Good luck! :slightly_smiling_face:

I take it from your emoji that my answer was confusing? Think of it this way then.

Think of polygons as pieces of glitter, and the resolution slider as a way to control how large or small those pieces of glitter are. You apply the glitter to objects by covering them in a thin layer of glue, and dropping them in a square box full of that glitter. A tennis ball dropped in that box is always going to be able to have more glitter stick to it than toothpick dropped into that box with the same-sized glitter, no matter how small the pieces of glitter are. It fills the space more completely, and has much more surface area for the glitter to stick to.

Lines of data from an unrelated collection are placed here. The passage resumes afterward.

(** The line feeds of a test body, written as bars. *)
Definition text (s : string) : list ascii := (fun c => if bool_decide (c = "|"%char) then LF else c) <$> chars s.
Example reflow_1 : reflowMailBody (text "Dear Ann,||thank you for the|letter and the |photos.|- one|- two|> quoted|a  b|it is|fine|-- |Bob|Smith") =
  text "Dear Ann,||thank you for the letter and the  photos.|- one|- two|> quoted|a  b|it is fine|-- |Bob|Smith".
Proof. vm_compute. reflexivity. Qed.
Example reflow_2 : reflowMailBody (text "run|```|a|   |b|```|it|now") = text "run|```|a||b|```|it now".
Proof. vm_compute. reflexivity. Qed.

(** ** The words stay *)

Definition emit (w : list ascii) (ws : list (list ascii)) : list (list ascii) := match w with [] => ws | _ => w :: ws end.
(** The words of a text, what stands between white space; [w] is the word begun. *)
Fixpoint words_from (w l : list ascii) : list (list ascii) :=
  match l with
  | [] => emit w []
  | c :: l => if is_space c then emit w (words_from [] l) else words_from (w ++ [c]) l
  end.
Definition words (l : list ascii) : list (list ascii) := words_from [] l.

Lemma words_space c l : is_space c = true -> words (c :: l) = words l.
Proof. intros Hc. unfold words. cbn [words_from]. by rewrite Hc. Qed.

Lemma words_blank l : blank l = true -> words l = [].
Proof. induction l as [|c l IH]; [done|]. unfold blank. cbn [forallb]. intros [Hc Hl]%andb_true_iff. by rewrite words_space, IH. Qed.

Lemma words_app a c b : is_space c = true -> words (a ++ c :: b) = words a ++ words b.
Proof.
  intros Hc. unfold words. generalize (@nil ascii) at 1 2. induction a as [|x a IH]; intros w; cbn [app words_from].
  - rewrite Hc. by destruct w.
  - destruct (is_space x); [rewrite IH; by destruct w|apply IH].
Qed.

Lemma words_snoc_space a c : is_space c = true -> words (a ++ [c]) = words a.
Proof. intros Hc. rewrite words_app by done. by rewrite app_nil_r. Qed.

Lemma words_trim_end l : words (trim_end l) = words l.
Proof.
  unfold trim_end. induction l as [|c l IH] using rev_ind; [done|]. rewrite reverse_snoc. cbn [drop_while].
  destruct (is_space c) eqn:Hc; [by rewrite words_snoc_space|]. by rewrite reverse_cons, reverse_involutive.
Qed.

Lemma words_joined sep ls : is_space sep = true -> words (joined sep ls) = mjoin (words <$> ls).
Proof.
  intros Hs. induction ls as [|l ls IH]; [done|]. destruct ls as [|l' ls]; [cbn; by rewrite app_nil_r|].
  change (joined sep (l :: l' :: ls)) with (l ++ sep :: joined sep (l' :: ls)). by rewrite words_app, IH.
Qed.

Lemma words_drop_cr l : words (drop_cr l) = words l.
Proof.
  unfold drop_cr. destruct l as [|c l _] using rev_ind; [done|]. rewrite last_snoc. case_bool_decide as Hc; [|done]. subst c.
  rewrite length_app. cbn. replace (length l + 1 - 1)%nat with (length l) by lia. by rewrite take_app_length, words_snoc_space.
Qed.

Lemma split_joined c l : joined c (split_chars c l) = l.
Proof.
  induction l as [|x l IH]; [done|]. cbn [split_chars]. destruct (split_chars c l) as [|w ws] eqn:Hs; [by destruct (split_chars_ne c l)|].
  case_decide as Hx; [subst x; change (c :: joined c (w :: ws) = c :: l); by rewrite IH|]. rewrite <-IH. by destruct ws.
Qed.

Lemma words_lines body : mjoin (words <$> lines_of body) = words body.
Proof.
  rewrite <-(split_joined LF body) at 2. rewrite words_joined by done. unfold lines_of. f_equal.
  rewrite <-(reverse_involutive (split_chars LF body)) at 2. destruct (reverse (split_chars LF body)) as [|l ls]; [done|].
  rewrite !reverse_cons, !fmap_app. f_equal. rewrite <-!fmap_reverse, <-!list_fmap_compose. apply list_fmap_ext. intros _ x _. apply words_drop_cr.
Qed.

Definition words_of_lines (ls : list (list ascii)) : list (list ascii) := mjoin (words <$> ls).
Lemma words_of_lines_app a b : words_of_lines (a ++ b) = words_of_lines a ++ words_of_lines b.
Proof. unfold words_of_lines. by rewrite fmap_app, join_app. Qed.
Lemma words_of_lines_one l : words_of_lines [l] = words l.
Proof. unfold words_of_lines. cbn. by rewrite app_nil_r. Qed.

Lemma words_flushed out buffer : words_of_lines (flushed out buffer) = words_of_lines out ++ words_of_lines buffer.
Proof.
  unfold flushed. destruct buffer as [|b bs]; [by rewrite app_nil_r|]. rewrite words_of_lines_app, words_of_lines_one, words_trim_end.
  by rewrite words_joined.
Qed.

(** Behind the signature nothing waits, and nothing waits in a fence. *)
Definition settled (s : Pass) : Prop := (afterSignature s = true -> buffer s = []) /\ (inCodeFence s = true -> buffer s = []).

Lemma take_line_settled s l : settled s -> settled (take_line s l).
Proof.
  intros [Ha Hf]. unfold take_line. destruct (afterSignature s) eqn:Es; [split; [exact Ha|exact Hf]|].
  destruct (fence l); [done|]. destruct (signature l); [done|]. destruct (blank l); [done|].
  destruct (isStructuralLine l (inCodeFence s)) eqn:Ei; [done|]. split; [done|]. cbn. intros Hc. by rewrite Hc in Ei.
Qed.

Definition words_so_far (s : Pass) : list (list ascii) := words_of_lines (flushed (out s) (buffer s)).
Lemma take_line_words s l : settled s -> words_so_far (take_line s l) = words_so_far s ++ words l.
Proof.
  intros [Ha _]. unfold words_so_far, take_line.
  destruct (afterSignature s) eqn:Es; cbn [out buffer].
  { rewrite !words_flushed, words_of_lines_app, words_of_lines_one, Ha by done. by rewrite !app_nil_r. }
  destruct (fence l); cbn [out buffer flushed]; [by rewrite words_of_lines_app, words_of_lines_one|].
  destruct (signature l); cbn [out buffer flushed]; [by rewrite words_of_lines_app, words_of_lines_one|].
  destruct (blank l) eqn:Hb; cbn [out buffer flushed]; [by rewrite words_of_lines_app, words_of_lines_one, (words_blank l)|].
  destruct (isStructuralLine l _); cbn [out buffer flushed]; [by rewrite words_of_lines_app, words_of_lines_one|].
  rewrite !words_flushed, words_of_lines_app, words_of_lines_one. by rewrite app_assoc.
Qed.
(* ===== verification/ExecutorLaws.v ===== *)
(** What the executor of the approval queue guarantees, over every interleaving of ticks of any number of processes,
    answers, timers, crashes and everything else done to the table: a mail is handed to a provider at most once, the
    status of an entry says whether it was, and what was handed over is what the owner approved. *)
From coqutil Require Import Datatypes.RecordSetters.
From S2P Require Import Prelude Num JsString JsValue Graph Principal ApprovalStore MailBody Sending Executor.
Import TriangleBracketNotations.
Open Scope Z_scope.

Section Laws.
Context (keyedHash : list string -> string) (hashIsKeyed : bool) (sha256 : string -> string) (JSON_parse : string -> option jval).
Context (detectSecret : string -> bool).
Abbreviation run := (ApprovalStore.run keyedHash hashIsKeyed sha256 JSON_parse).
Abbreviation step := (ApprovalStore.step keyedHash hashIsKeyed sha256 JSON_parse).
Abbreviation act := (Executor.act keyedHash hashIsKeyed sha256 JSON_parse detectSecret).
Abbreviation played := (Executor.played keyedHash hashIsKeyed sha256 JSON_parse detectSecret).

(** ** What holds of every attempt *)

(** The attempt [k] handed its mail over. *)
Definition given (ob : list Handover) (k : nat) : Prop := k ∈ h_attempt <$> ob.
(** It did not and never will. *)
Definition dead (ob : list Handover) (k : nat) (a : Attempt) : Prop :=
  ~ given ob k /\ (stage a = Over \/ (exists p, stage a = Resolving p) /\ deadlinePassed a = true).
(** The race is open, or the deadline found the send begun. *)
Definition undecided (a : Attempt) : Prop := Executor.settled a = None \/ exists s, Executor.settled a = Some s /\ s_outcome s = f_unknown.

Definition attempt_ok (ob : list Handover) (k : nat) (a : Attempt) : Prop :=
  match stage a with
  | Resolving _ => ~ given ob k /\ sending a = false /\
      (Executor.settled a = None /\ deadlinePassed a = false \/
       deadlinePassed a = true /\ exists s, Executor.settled a = Some s /\ s_outcome s = f_retry)
  | Importing => ~ given ob k /\ sending a = true /\ undecided a
  | Replying _ | Committing _ | Notifying => given ob k /\ sending a = true /\ undecided a
  | Over => exists s, Executor.settled a = Some s /\
      match s_outcome s with f_failed | f_retry => ~ given ob k | f_done => given ob k | f_unknown => True end
  end.

Lemma not_sent_is_dead ob k a s : attempt_ok ob k a -> Executor.settled a = Some s -> s_outcome s = f_failed \/ s_outcome s = f_retry -> dead ob k a.
Proof.
  intros Ha Hs Ho. unfold attempt_ok, undecided in Ha. unfold dead.
  destruct (stage a) as [p| | | | |]; try (destruct Ha as (_ & _ & [Hn|(s' & Hs' & Ho')]); rewrite Hs in *; [done|]; injection Hs' as <-; destruct Ho; congruence).
  - destruct Ha as (Hg & _ & [[Hn _]|[Hd _]]); [congruence|]. split; [done|]. right. split; [by exists p|done].
  - destruct Ha as (s' & Hs' & Ha). rewrite Hs in Hs'. injection Hs' as <-. split; [destruct Ho as [-> | ->] in Ha; by rewrite ?Ho in *|by left].
Qed.

Lemma sent_is_given ob k a s : attempt_ok ob k a -> Executor.settled a = Some s -> s_outcome s = f_done -> given ob k.
Proof.
  intros Ha Hs Ho. unfold attempt_ok, undecided in Ha.
  destruct (stage a); try (destruct Ha as (_ & _ & [Hn|(s' & Hs' & Ho')]); rewrite Hs in *; [done|]; injection Hs' as <-; congruence).
  - destruct Ha as (_ & _ & [[Hn _]|[_ (s' & Hs' & Ho')]]); [congruence|]. rewrite Hs in Hs'. injection Hs' as <-. congruence.
  - destruct Ha as (s' & Hs' & Ha). rewrite Hs in Hs'. injection Hs' as <-. by rewrite Ho in Ha.
Qed.

(** ** What holds of every state *)

Definition id_of (a : Attempt) : string := row_id (Executor.entry a).
(** Whatever is asked of all attempts on one entry. *)
Definition all_of (atts : list Attempt) (i : string) (P : nat -> Attempt -> Prop) : Prop :=
  forall k a, atts !! k = Some a -> id_of a = i -> P k a.

(** What a row's status says of the attempts on it. *)
Definition status_ok (atts : list Attempt) (ob : list Handover) (i : string) (s : ApprovalStatus) : Prop :=
  match s with
  | pending | approved => all_of atts i (fun k a => dead ob k a /\ concluded a = true)
  | failed | expired => all_of atts i (fun k a => dead ob k a)
  | executing => all_of atts i (fun k a => concluded a = true -> dead ob k a)
  | done_ => exists k a, atts !! k = Some a /\ id_of a = i /\ given ob k
  | unknown | rejected => True
  end.

Record consistent (log : list Op) (atts : list Attempt) (ob : list Handover) : Prop := {
  c_attempts : forall k a, atts !! k = Some a -> attempt_ok ob k a;
  c_rows : forall r, r ∈ run log -> status_ok atts ob (row_id r) (row_status r);
  c_open : forall k1 k2 a1 a2, atts !! k1 = Some a1 -> atts !! k2 = Some a2 -> id_of a1 = id_of a2 ->
    concluded a1 = false -> concluded a2 = false -> k1 = k2;
  c_live : forall k1 k2 a1 a2, atts !! k1 = Some a1 -> atts !! k2 = Some a2 -> id_of a1 = id_of a2 ->
    ~ dead ob k1 a1 -> ~ dead ob k2 a2 -> k1 = k2;
  c_filed : forall k a, atts !! k = Some a -> id_of a ∈ filed_ids log;
  c_outbox : forall h, h ∈ ob -> exists a, atts !! h_attempt h = Some a /\ id_of a = h_entry h;
  c_once : NoDup (h_attempt <$> ob);
}.

(** ** Every action keeps it *)

Lemma dead_mono (ob ob' : list Handover) k a : (given ob' k -> given ob k) -> dead ob k a -> dead ob' k a.
Proof. intros H [Hg Hs]. split; [tauto|done]. Qed.

(** Moves of a status that are not the executor's. *)
Definition mild (s s' : ApprovalStatus) : Prop :=
  s' = s \/ (s = pending /\ s' = approved) \/ s' = rejected \/ s' = unknown \/ ((s = pending \/ s = approved) /\ s' = expired).

Lemma status_mild atts ob i s s' : mild s s' -> status_ok atts ob i s -> status_ok atts ob i s'.
Proof.
  intros [->|[[-> ->]|[-> |[-> |[[-> | ->] ->]]]]]; try done; intros H k a Hk Hi; by destruct (H k a Hk Hi).
Qed.

Lemma row_step_mild op r r' : match op with OClaim _ _ _ | OFinish _ _ _ _ => False | _ => True end ->
  row_step keyedHash JSON_parse op r (Some r') -> mild (row_status r) (row_status r').
Proof.
  intros Hop H. remember (Some r') as after eqn:E. unfold mild. destruct H; try done; try (injection E as <-; by left);
    try (injection E as <-; cbn; tauto); injection E as ->; subst; cbn; tauto.
Qed.

Lemma consistent_mild log op atts ob :
  (forall r', r' ∈ step (run log) op ->
     (exists r, r ∈ run log /\ row_id r' = row_id r /\ mild (row_status r) (row_status r')) \/
     (row_status r' = pending /\ row_id r' ∉ filed_ids log)) ->
  consistent log atts ob -> consistent (log ++ [op]) atts ob.
Proof.
  intros Hrows []. split; try done.
  - intros r' Hr'. rewrite run_snoc in Hr'. apply Hrows in Hr' as [(r & Hr & -> & Hm)|[-> Hfresh]].
    + eapply status_mild; [done|by apply c_rows0].
    + intros k a Hk Hi. exfalso. apply Hfresh. rewrite <-Hi. by eapply c_filed0.
  - intros k a Hk. rewrite filed_ids_snoc. apply elem_of_app. left. by eapply c_filed0.
Qed.

Lemma run_facts log : NoDup (filed_ids log) -> NoDup (ids (run log)) /\ forall i, i ∈ ids (run log) -> i ∈ filed_ids log.
Proof. apply run_ids. Qed.

Lemma plain_op_consistent log op atts ob : match op with OClaim _ _ _ | OFinish _ _ _ _ => False | _ => True end ->
  NoDup (filed_ids (log ++ [op])) -> consistent log atts ob -> consistent (log ++ [op]) atts ob.
Proof.
  intros Hop Hnd. apply consistent_mild. intros r' Hr'. destruct (run_facts log (NoDup_snoc _ _ Hnd)) as [Hn _].
  apply step_row in Hr' as [(r & Hr & Hst)|(i & inp & now & -> & -> & _)]; [..|done].
  - left. exists r. split; [done|]. split; [by eapply row_step_id|by eapply row_step_mild].
  - right. split; [done|]. rewrite filed_ids_snoc in Hnd. apply NoDup_app in Hnd as (_ & Hd & _). cbn. intros Hin. by apply (Hd i Hin), list_elem_of_singleton.
Qed.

You will probably be able to see this work if you reduce the length of your toothpick–er, cylinder–and make it thicker so it takes up much more space in that bounding box. The closer to cube-shaped the mesh is, the better it will fill a cubical bounding box.

I understood you. My frustration comes from realization that Zbrush can’t dynamesh long planks with decent enough resolution, making my job way more frustrating that it should to be

If you find you’re having trouble with Dynamesh resolution, chances are you’re trying to use the tool outside of its intended range of usefulness. As I explained before and as is explained in the documentation for the tool, it is not designed for working with high resolution detail.

From the first paragraph of the Dynamesh documentation:

DynaMesh has been designed to create **low and middle resolution sculpting stages**, making it a perfect way to create your base mesh before diving deeper into all the powerful traditional ZBrush sculpting and editing tools.

Especially fine structures or overly small mesh sections will always receive fewer polygons. Dynamesh doesn’t work well with very thin geometry. Your mesh is an atypically long, thin piece of geometry and will receive fewer polygons as a result, but those polygons will still probably be sufficient for capturing its basic form. If you want to work with extreme polycounts and fine detail, the way to do this is the same as its always been–subdivide and project.